Crawford had a major hit as a performer as Tom Stanhop in Three Twins which played at the Herald Square Theatre in 1908 and the Majestic Theatre in 1909. He achieved acclaim for his recitation of Rudyard Kipling's poem "Gunga Din" (performed to music) in this musical, and after this show closed he toured nationally as a monologist with this poem as part of his repertoire. Crawford recorded his version from Three Twins. It was included in the 1993 CD anthology Music from the New York Stage, Volume II: 1908-1913.

Crawford was interviewed by The New York Times in 1911 upon his return to Broadway in The Quaker Girl. It ran at the Park Theatre in 1911-1912 with Crawford in the role of Tony Chute. With Augustus Barratt he co-wrote the score to the Broadway musical My Best Girl which used a book and lyrics co-written by Channing Pollock and Rennold Wolf. It ran for approximately two months at the Park Theatre in 1912 with Crawford in the role of Richard Venderfleet. In 1914, he went to London where he starred in the West End production of After the Girl; performing the part of Freddy Charlston at the Gaiety Theatre, London.

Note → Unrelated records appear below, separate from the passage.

(** * tma.js SDK: WebApp component, navigator initialisation and the
      mini-apps event emitter singleton

    A shallow embedding of
    - the [WebApp] class (bridge calls, link and invoice opening, data
      sending, colour mutators, version test),
    - [initNavigator] and its helper [instantiate],
    - the [miniAppsEventEmitter] singleton with its rewired [off],
    - the factory of [initMiniApp],
    and the properties the specification states about them, followed by
    further properties of the same code.

    JavaScript strings are kept as byte strings in their UTF-8 encoding, the
    form the bridge serialises and [Blob] measures.  Effects (bridge calls,
    browser navigation, state writes, emitted events) are recorded in a trace
    in the order the program performs them. *)

From Stdlib Require Import ZArith Ascii String List Bool Lia.
From stdpp Require Import gmap strings list fin_maps.

Open Scope string_scope.
Open Scope list_scope.

(** ** JavaScript values and exceptions *)

#[warnings="-register-all"]
Inductive jsval : Type :=
| JUndefined
| JNull
| JBool (b : bool)
| JNum (n : Z)
| JStr (s : string)
| JArr (items : list jsval)
| JObj (fields : list (string * jsval)).

(** An object literal, as an ordered list of fields. *)
Definition jsobj : Type := list (string * jsval).

Fixpoint field (k : string) (o : jsobj) : jsval :=
  match o with
  | [] => JUndefined
  | (k', v) :: o' => if String.eqb k k' then v else field k o'
  end.

(** [v.k] for a value that is neither [null] nor [undefined]; only objects
    carry the properties read in this program. *)
Definition prop (v : jsval) (k : string) : jsval :=
  match v with
  | JObj o => field k o
  | _ => JUndefined
  end.

(** [s === v] for a string [s]. *)
Definition str_strict_eq (s : string) (v : jsval) : bool :=
  match v with
  | JStr t => String.eqb s t
  | _ => false
  end.

Record exn : Type := Exn { exn_name : string; exn_message : string }.

(** [new Error(message)] *)
Definition Error (message : string) : exn := Exn "Error" message.

Inductive Result (A : Type) : Type :=
| Ok (a : A)
| Throw (e : exn).
Arguments Ok {A} a.
Arguments Throw {A} e.

(** Effectful code: a computation reads and changes a world and returns a
    value or throws. *)
Definition Eff (W A : Type) : Type := W -> Result A * W.

#[export] Instance Eff_ret (W : Type) : MRet (Eff W) := fun A a w => (Ok a, w).
#[export] Instance Eff_bind (W : Type) : MBind (Eff W) := fun A B f m w =>
  match m w with
  | (Ok a, w') => f a w'
  | (Throw e, w') => (Throw e, w')
  end.

Definition throw {W A : Type} (e : exn) : Eff W A := fun w => (Throw e, w).

(** The outcome of a pure call that may throw. *)
Definition lift {W A : Type} (r : Result A) : Eff W A := fun w => (r, w).

(** [try { body } catch (e) { handler }]: what the body did before it threw
    stays done. *)
Definition try_catch {W A : Type} (body : Eff W A) (handler : exn -> Eff W A)
    : Eff W A := fun w =>
  match body w with
  | (Ok a, w') => (Ok a, w')
  | (Throw e, w') => handler e w'
  end.

(** The double quote character, for the messages that contain one. *)
Definition dq : string := String (ascii_of_nat 34) EmptyString.

(** ** Versions *)

(** A version is the tuple of the numbers of its dotted string: 6.10 is
    [[6; 10]]. *)
Definition Version : Type := list nat.

(** Whether some component is above zero. *)
Definition positive_tail (v : Version) : bool :=
  existsb (fun x => (0 <? x)%nat) v.

(** Modelled from the spec: [compareVersions] of the utils package is not
    among the sources.  Section 3: comparison is lexicographic over the tuple,
    missing trailing components treated as zero.  The result is 1, 0 or -1. *)

Fixpoint compareVersions (a b : Version) : Z :=
  match a, b with
  | [], _ => if positive_tail b then -1 else 0
  | _ :: _, [] => if positive_tail a then 1 else 0
  | x :: a', y :: b' =>
      if (x =? y)%nat then compareVersions a' b'
      else if (y <? x)%nat then 1 else -1
  end%Z.

(** The order on versions, stated on components: [a] is below [b] when, at the
    first position where they differ (absent components read as 0), [a] has
    the smaller number. *)
Definition component (v : Version) (i : nat) : nat := nth i v 0.

Definition version_lt (a b : Version) : Prop :=
  exists i, (forall j, j < i -> component a j = component b j)
            /\ component a i < component b i.

Definition version_le (a b : Version) : Prop :=
  version_lt a b \/ forall i, component a i = component b i.

(** ** The WebApp component *)

Module WebApp.

Record URL : Type := { hostname : string; pathname : string; search : string }.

Crawford's song "Mary Had a Lamb" was interpolated into Rudolf Friml's musical The Peasant Girl (originally titled The Ballet Girl), and his song "What's the Matter With You?" was included in The Passing Show of 1916. The Pleasant Girl was staged at the 44th Street Theatre in 1915 with Crawford as Bronio Von Popiel. This show was parodied in The Passing Show of 1915 with actress Marilyn Miller doing a comedic impersonation of Crawford in that show.

After this Crawford performed the role of Tony Van Schuyler in Sigmund Romberg and Harold Atteridge's musical revue A World of Pleasure at the Winter Garden Theatre in 1915-1916. This was followed by another significant role for Crawford, the part of Teddy McLane in Her Soldier Boy, which ran at the Astor Theatre in 1916-1917. He penned the songs "If You're Crazy About the Women" and "Eve" for Augustus Barratt's musical Fancy Free. He also portrayed the part of Albert Van Wyck in this show which ran at several theaters on Broadway (Astor, Casino, and Bijou) in 1918.

Crawford's song "This Is the Time" was interpolated into Ivan Caryll, Irving Berlin, and Harry B. Smith's musical The Canary which ran at the Globe Theatre in 1918-1919. With Jerome K. Jerome and Erwin Connelly he created the musical I Love Lassie which premiered at the Shubert Theatre in New Haven, Connecticut on 15 May 1919. It never made it to Broadway; closing after further performances in Rhode Island. In 1919-1920, he played the role of James Smith in the play My Lady Friends at the Comedy Theatre. It was subsequently adapted into the musical No, No, Nanette.

He died in London on 3 June 1920, falling from the window of the Hotel Picadilly when he was 45 years old.